Testify: The Open-Science Movement Catches Fire

For years, the open science movement has sought to light a fire about the “closed” journal-publication system. In the last few weeks their efforts seemed to have ignited a broader flame, driven mainly, it seems, by the revelation that one of the most resented publishers, Elsevier, was backing the Research Works Act — some tomfoolery I noted in Congress Considers Paywalling Science You Already Paid For, on Jan 6. Now, 24 days later, scientists are pledging by the hundreds to not cooperate with Elsevier in any way — refusing to publish in its journals, referee its papers, or do the editorial work that researchers have been supplying to journals without charge for decades — and the rebellion is repeatedly reaching the pages of the New York Times and Forbes. This is easily the biggest surge the open-science movement has ever put on. At The Cost of Knowledge, the site created for the roster, there were 1,400 signatories last night, and when I woke today at 5 a.m., over 1,600. The thing seems to be snowballing. Some have ached to take action for years. Others are newly radicalized. In my feature I speculated whether librarians would eventually lead the charge. But Jason Hoyt, then of Mendeley and now of OpenRePub, seemed to have it closer: The revolution awaited only the researchers. A skim through their testimony (below the jump here) is an education in why the call for open science is going mainstream:

Scott Aaronson MIT Computer Science and Artificial Intelligence Lab – Computer Science
won’t publish, won’t referee, won’t do editorial work
I’ve been boycotting Elsevier and most other commercial publishers since 2004, and am thrilled to see this movement picking up momentum!
Nigel Brown University of Edinburgh – Biology
won’t publish, won’t referee, won’t do editorial work
Former Elsevier Chief Editor. Journal moved to other publishers. Still expensive
David Atkinson FL Institute for Human and Machine Cognition – Computer Science
won’t publish, won’t referee, won’t do editorial work
Science requires the exchange of ideas. Anything that impedes that exchange obstructs progress. Elsevier’s practices are anti-science.
David Doyle Industry
won’t publish, won’t referee, won’t do editorial work
Professional Engineer & author of 2 published papers. I’m particularly frustrated by having Elsevier’s papers returned in Google searches. I have to guess from Google’s excerpt whether it’s worth my $$$ to buy. I live in the Rocky Mountains and don’t have a nearby university library to visit.
Jean-Luc Eggen Tudelft, inscipa.com
won’t referee, won’t do editorial work
Research paid with public money needs to be public. The current organization of scientific journals limits knowledge sharing
David Eppstein University of California, Irvine – Computer Science
won’t publish, won’t referee, won’t do editorial work
I was on the editorial board of J. Algorithms that resigned en masse in 2003, and I’ve been avoiding both submitting to and reviewing for Elsevier journals, with rare exception, since 2009.
Mark Everitt National Institute of Informatics – Physics
won’t publish, won’t referee, won’t do editorial work
For years I’ve refused to send manuscripts to Elsevier for these reasons. It’s good to see so many like-minded people.

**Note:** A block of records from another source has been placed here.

(** The lines in index order are the log of the estimates. *)
Lemma lines_of_seq (pre ran : list (State E)) :
  lines_of (pre ++ ran) (seq (length pre) (length ran)) = estimation_log ran.
Proof.
  revert pre; induction ran as [|st ran IH]; intros pre; [reflexivity|].
  cbn [length seq]. unfold lines_of. cbn [omap list_omap].
  rewrite list_lookup_middle by reflexivity. cbn [fmap option_fmap option_map].
  cbn [estimation_log map]. f_equal.
  specialize (IH (pre ++ [st])). rewrite <- app_assoc, length_app in IH.
  cbn [length app] in IH. rewrite Nat.add_1_r in IH. exact IH.
Qed.

End Schedules.

(** ** The runs of [main] *)

Lemma verdict_loading (i : Z) (n : nat) :
  List.filter is_verdict (loading_log i n) = [].
Proof. revert i; induction n as [|n IH]; intros i; cbn; [reflexivity | apply IH]. Qed.

Lemma issue_is_verdict (l : list event) :
  List.filter is_issue l = List.filter is_issue (List.filter is_verdict l).
Proof.
  induction l as [|e l IH]; [reflexivity|].
  destruct e; cbn; now rewrite <- IH.
Qed.

Lemma check_returns (v r : f64) :
  check v r =
  ([if bits_of_f64 v =? bits_of_f64 r then ReproConfirmed
    else ReproIssue v (bits_of_f64 v) r (bits_of_f64 r)], inr tt).
Proof. unfold check, same_bits. now destruct (_ =? _). Qed.

Section BuiltRun.
Context {E F : Type} `{HepRandomEngine E F}.

Lemma returned_inj (a b : list (State E)) :
  Returned <$> a = Returned <$> b -> a = b.
Proof.
  revert b; induction a as [|x a IH]; intros [|y b] Hab;
    try (inversion Hab; fail); [reflexivity|].
  inversion Hab. f_equal. now apply IH.
Qed.

Lemma sequential_loop_as_Quotient (points : Z) (elapsed : nat -> f64) (i : nat)
  (states : list (State E)) (results : list f64) (total : f64) :
  sequential_loop_as Quotient points elapsed i states results total =
  sequential_loop points elapsed i states results total.
Proof.
  revert i results total; induction states as [|st rest IH];
    intros i [|r rs] total; try reflexivity.
  cbn [sequential_loop_as sequential_loop].
  unfold computeSphereVolume_as, computeSphereVolume.
  rewrite simulate_as_Quotient. unfold line.
  cbn [bind emit ret app]. rewrite check_returns. cbn [bind].
  now rewrite IH.
Qed.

John Faithfull Hunterian Museum, University of Glasgow

won’t publish, won’t referee, won’t do editorial work
Geologist. Elsevier and similar journal publishers have been perpetrating an appalling swindle on authors, libraries, the general public, and the bodies who fund public science.
José Figueroa-O’Farrill University of Edinburgh – Physics
won’t publish, won’t referee, won’t do editorial work
I have refused to (knowingly) referee and publish in Elsevier journals for more than 10 years now… It started with a boycott of Nuclear Physics B.
Kai von Fintel MIT
won’t publish, won’t referee, won’t do editorial work
Elsevier is not the only big publisher with anti-science practices, but they might be the worst.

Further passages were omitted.